Di Bruno ce n’è uno e viene da Nettuno.

Così cantava la Curva Sud negli anni ’80 ed il Bruno della canzoncina era Conti, giallorosso doc, piccolo di statura ma immenso in campo. Di lui la leggenda racconta che lo volesse una squadra americana di baseball, ma il padre non gli permise di partire per gli States, invitandolo invece a prendere a calci un pallone sulle spiagge del litorale laziale, dove era nato.

A dieci anni Helenio Herrera lo scartò, ritenendolo troppo gracile e minuto per poter giocare a calcio, ma Brunetto non si diede per vinto e negli anni si tolse le sue belle soddisfazioni.


Lo prese la Roma, squadra per la quale faceva il tifo, ma per due stagioni venne dirottato al Genoa in serie B per farsi le ossa, come si suol dire. Poi la maglia giallorossa fino a fine carriera. Il pubblico era innamorato delle sue giocate magiche, di quel sinistro in grado di far tutto, di quella corsa irresistibile sulla fascia, di quel numero sette che segnava e correva ad inginocchiarsi sotto la curva.
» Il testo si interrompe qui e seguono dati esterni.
(** What comes before and after does not matter. *)
Lemma passed_app l0 l l5 w w' : wrel w w' -> passed l w -> passed (l0 ++ l ++ l5) w'.
Proof.
  intros R (types & output & s & fs & l1 & l2 & l3 & l4 & -> & Ht & Ho & Hs & He).
  destruct (wrel_session id w w' s R Hs) as (s' & Hs' & S).
  exists types, output, s', fs, (l0 ++ l1), l2, l3, (l4 ++ l5). rewrite (rel_directory _ _ S).
  split; [|done]. by repeat (rewrite <- app_assoc; cbn [app]).
Qed.

Lemma bind_result {A} (m : sco A) (P : A -> Prop) (k : A -> sco unit) tr tr0 w :
  keeps cfg m -> yields P m -> world_inv cfg w ->
  (forall a l w', P a -> world_inv cfg w' -> wrel w w' -> swp self (k a) (fun tr' r w' => passing tr0 tr' r w') (tr ++ l) w') ->
  swp self (m ≫= k) (fun tr' r w' => passing tr0 tr' r w') tr w.
Proof.
  intros Hm HP Hw H. apply wp_bind.
  eapply wp_mono; [|apply wp_yields; [exact HP|
    apply (keeps_run cfg self m (fun tr' _ w' => world_inv cfg w' /\ wrel w w' /\ exists l, tr' = tr ++ l)); [done|done|by eauto]]].
  intros tr' [a|e] w' [(Hw' & R & l & ->) Ha]; [|done]. apply H; auto.
Qed.
Lemma bind_any {A} (m : sco A) (k : A -> sco unit) tr tr0 w : keeps cfg m -> world_inv cfg w ->
  (forall a l w', world_inv cfg w' -> wrel w w' -> swp self (k a) (fun tr' r w' => passing tr0 tr' r w') (tr ++ l) w') ->
  swp self (m ≫= k) (fun tr' r w' => passing tr0 tr' r w') tr w.
Proof. intros Hm Hw H. apply (bind_result _ (fun _ => True)); [done|apply yields_any|done|auto]. Qed.

Lemma keeps_wait_for_text i expected count timeout : keeps cfg (wait_for_text i expected count timeout).
Proof. unfold wait_for_text, wait_round, failed, throw. solve_keeps. Qed.
Lemma keeps_wait_for_types i expected timeout : keeps cfg (wait_for_trace_types i expected timeout).
Proof. unfold wait_for_trace_types, failed, throw. solve_keeps. Qed.
#[local] Hint Resolve keeps_wait_for_text keeps_wait_for_types : keeps.
Lemma keeps_expect i t : keeps cfg (expect i t).
Proof. unfold expect, skip. solve_keeps. Qed.
Lemma keeps_expect_heartbeats i n : keeps cfg (expect_heartbeats i n).
Proof. unfold expect_heartbeats, skip. solve_keeps. Qed.
Lemma keeps_expect_types i ts : keeps cfg (expect_types i ts).
Proof. unfold expect_types, skip. solve_keeps. Qed.
Lemma keeps_require b m : keeps cfg (require b m).
Proof. unfold require, failed, throw, skip. solve_keeps. Qed.
#[local] Hint Resolve keeps_expect keeps_expect_heartbeats keeps_expect_types keeps_require : keeps.
Lemma keeps_in_state i st m : keeps cfg (in_state i st m).
Proof. unfold in_state. solve_keeps. Qed.
Lemma keeps_pause_for ms : keeps cfg (pause_for ms).
Proof. unfold pause_for. solve_keeps. Qed.
#[local] Hint Resolve keeps_in_state keeps_pause_for : keeps.
Lemma keeps_debugger : keeps cfg (check_debugger cfg id).
Proof. unfold check_debugger, failed, throw. solve_keeps. Qed.
Lemma keeps_framebuffer : keeps cfg (check_framebuffer cfg board id).
Proof. unfold check_framebuffer, expect_pixel, lift. cbv zeta. solve_keeps. Qed.
Lemma keeps_inputs : keeps cfg (check_inputs cfg board id).
Proof. unfold check_inputs, press_key, press_button. solve_keeps. Qed.
#[local] Hint Resolve keeps_debugger keeps_framebuffer keeps_inputs : keeps.
Lemma keeps_controls types : keeps cfg (check_controls cfg board id types).
Proof. unfold check_controls. solve_keeps. Qed.
Lemma keeps_power n : keeps cfg (check_power cwd cfg board id n).
Proof. unfold check_power. cbv zeta. solve_keeps. Qed.
Lemma keeps_replay n types : keeps cfg (check_replay cwd cfg id n types).
Proof. unfold check_replay, await_replay, failed, throw, lift. cbv zeta. solve_keeps. Qed.
#[local] Hint Resolve keeps_controls keeps_power keeps_replay : keeps.

Ltac pass_by := apply bind_any; [solve_keeps|done|intros ? ? ? ? ?].
Lemma wp_print t (k : sco unit) tr tr0 w :
  swp self k (fun tr' r w' => passing tr0 tr' r w') (tr ++ [Called (Print t) (Ok tt)]) w ->
  swp self (scall (Print t) ≫= fun _ => k) (fun tr' r w' => passing tr0 tr' r w') tr w.
Proof. intros H. apply bind_call. by intros [[]|e] _. Qed.

(** The line of the traces has been printed. *)
Definition traced (types : list text) (tr0 tr : list (event sop sresp)) : Prop :=
  exists l1 l2, tr = tr0 ++ l1 ++ Called (Print (trace_line types)) (Ok tt) :: l2.
Lemma traced_here types tr0 l : traced types tr0 ((tr0 ++ l) ++ [Called (Print (trace_line types)) (Ok tt)]).
Proof. exists l, []. by rewrite <- app_assoc. Qed.
Lemma traced_app types tr0 tr l : traced types tr0 tr -> traced types tr0 (tr ++ l).
Proof. intros (l1 & l2 & ->). exists l1, (l2 ++ l). by repeat (rewrite <- app_assoc; cbn [app]). Qed.

(** The end of [check_session]: the verdict and the clean-up. *)
Lemma verdict_passes output tr tr0 types w : world_inv cfg w -> traced types tr0 tr ->
  (forall t, t ∈ boot_types board -> t ∈ types) -> 1 <= text_count (nvs_line (if qmp then 4 else 2)) output ->
  swp self (scall (Print output) ≫= fun _ =>
    scall (Print PASSED) ≫= fun _ =>
    stop cfg id false ≫= fun _ =>
    s ← read id;
    fs ← scall FileSystem;
    require (negb (exists_ fs (runtime_directory s))) (lit "session runtime directory was not removed"))
    (fun tr' r w' => passing tr0 tr' r w') tr w.
Proof.
  intros Hw (l1 & l2 & ->) Ht Ho%text_count_occurs; [|done]. apply wp_print, wp_print. apply wp_bind.
  destruct (session id w) as [s|] eqn:Hs.
  2:{ unfold stop. apply wp_bind. unfold read. cbn [wp]. by rewrite Hs. }
  eapply wp_mono; [|by apply (stop_run cfg Hcfg self id false s)].
  intros tr' [id'|e] w' H; [|done]. destruct (H id' eq_refl) as (l & -> & s' & e & l0 & Hs' & _ & _ & _ & _ & _ & Hsr & ->).
  apply (bind_read cfg _ _ s'); [done|]. apply bind_call. intros [fs|e'] _; [|done].
  unfold require. destruct (exists_ fs (runtime_directory s')) eqn:Efs; cbn [negb wp]; [done|].
  intros _. eexists. rewrite <- !app_assoc. split; [reflexivity|].
  exists types, output, s', fs, l1, l2, l0, []. split; [|done]. rewrite (rel_directory _ _ Hsr).
  by repeat (rewrite <- app_assoc; cbn [app]).
Qed.

Lemma check_session_passes tr w : world_inv cfg w ->
  swp self (check_session cwd cfg board qmp id) (fun tr' r w' => passing tr tr' r w') tr w.
Proof.
  intros Hw. unfold check_session. do 2 pass_by.
  eapply bind_result; [solve_keeps|apply wait_for_trace_types_yields|done|]. intros types lt w1 Ht Hw1 R1.
  apply wp_print. assert (traced types tr ((((tr ++ l) ++ l0) ++ lt) ++ [Called (Print (trace_line types)) (Ok tt)])) as Htr.
  { rewrite <- 2(app_assoc tr). apply traced_here. }
  revert Htr. generalize ((((tr ++ l) ++ l0) ++ lt) ++ [Called (Print (trace_line types)) (Ok tt)]) as tr1. intros tr1 Htr.
  cbv zeta. do 3 pass_by.
  apply (bind_result _ (fun n => n + 1 = if qmp then 4 else 2)); [destruct qmp; solve_keeps| |done|].
  { destruct qmp; [|by intros n [= <-]].
    eapply (yields_mono (fun n => n = 1 + 2)); [|apply check_power_yields]. intros n. lia. }
  intros n ? ? Hn ? ?. do 2 pass_by.
  eapply bind_result; [solve_keeps|apply wait_for_text_yields|done|]. intros output ? ? Ho ? ?. pass_by.
  apply (bind_result _ (fun output => 1 <= text_count (nvs_line (n + 1)) output)); [destruct qmp; solve_keeps| |done|].
  { destruct qmp; [apply check_replay_yields|]. by intros o [= <-]. }
  intros output' ? ? Ho' ? ?. rewrite Hn in Ho'. apply (verdict_passes output' _ _ types); [done| |done|done].
  by repeat apply traced_app.
Qed.
Lemma keeps_check_session : keeps cfg (check_session cwd cfg board qmp id).
Proof. unfold check_session. cbv zeta. solve_keeps. Qed.
End Passing.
Qualche anno fa è stato nominato Giallorosso del secolo ed è un grande onore, considerando i campioni che sono passati negli anni da quelle parti, da Falcao a Pruzzo, da Di Bartlomei a Giannini, fino al capitano attuale Francesco Totti.

Ma come non dar ragione a chi lo considera il più grande romanista di sempre? Spero per lo voi che lo abbiate visto giocare, perché uno come lui era capace di rubare la scena a giocatori del calibro di Zico e Maradona. E non è solo un modo di dire, basti pensare ai Mondiali di Spagna nel 1982, in cui Conti risultò tra i migliori in assoluto. Eroe di Spagna con le sue sgroppate lungo la fascia a pennellare cross per le teste degli attaccanti, con palloni che chiedevano solo di essere spinti in rete. E pure la soddisfazione di un gol personale, segnato contro il Perù proprio con il destro, che non era di certo il suo piede preferito.

E poi l’anno successivo lo scudetto con la Roma, conquistato a suon di prestazioni eccellenti e le cinque Coppe Italia a completare il suo palmeres. Un unico cruccio nella sua carriera: non essere riuscito a vincere la Coppa dei Campioni davanti al suo pubblico, in quella maledetta notte di maggio del 1984.

Ma il suo pubblico era ancora lì il 23 maggio del 1991, quando un Bruno Conti emozionato dava l’addio al calcio giocato, dopo 16 stagioni e trentacinque gol in maglia giallorossa. Sono passati 17 anni da quel giorno e Brunetto è ancora nei cuori e nei cori della sua curva. Mitico!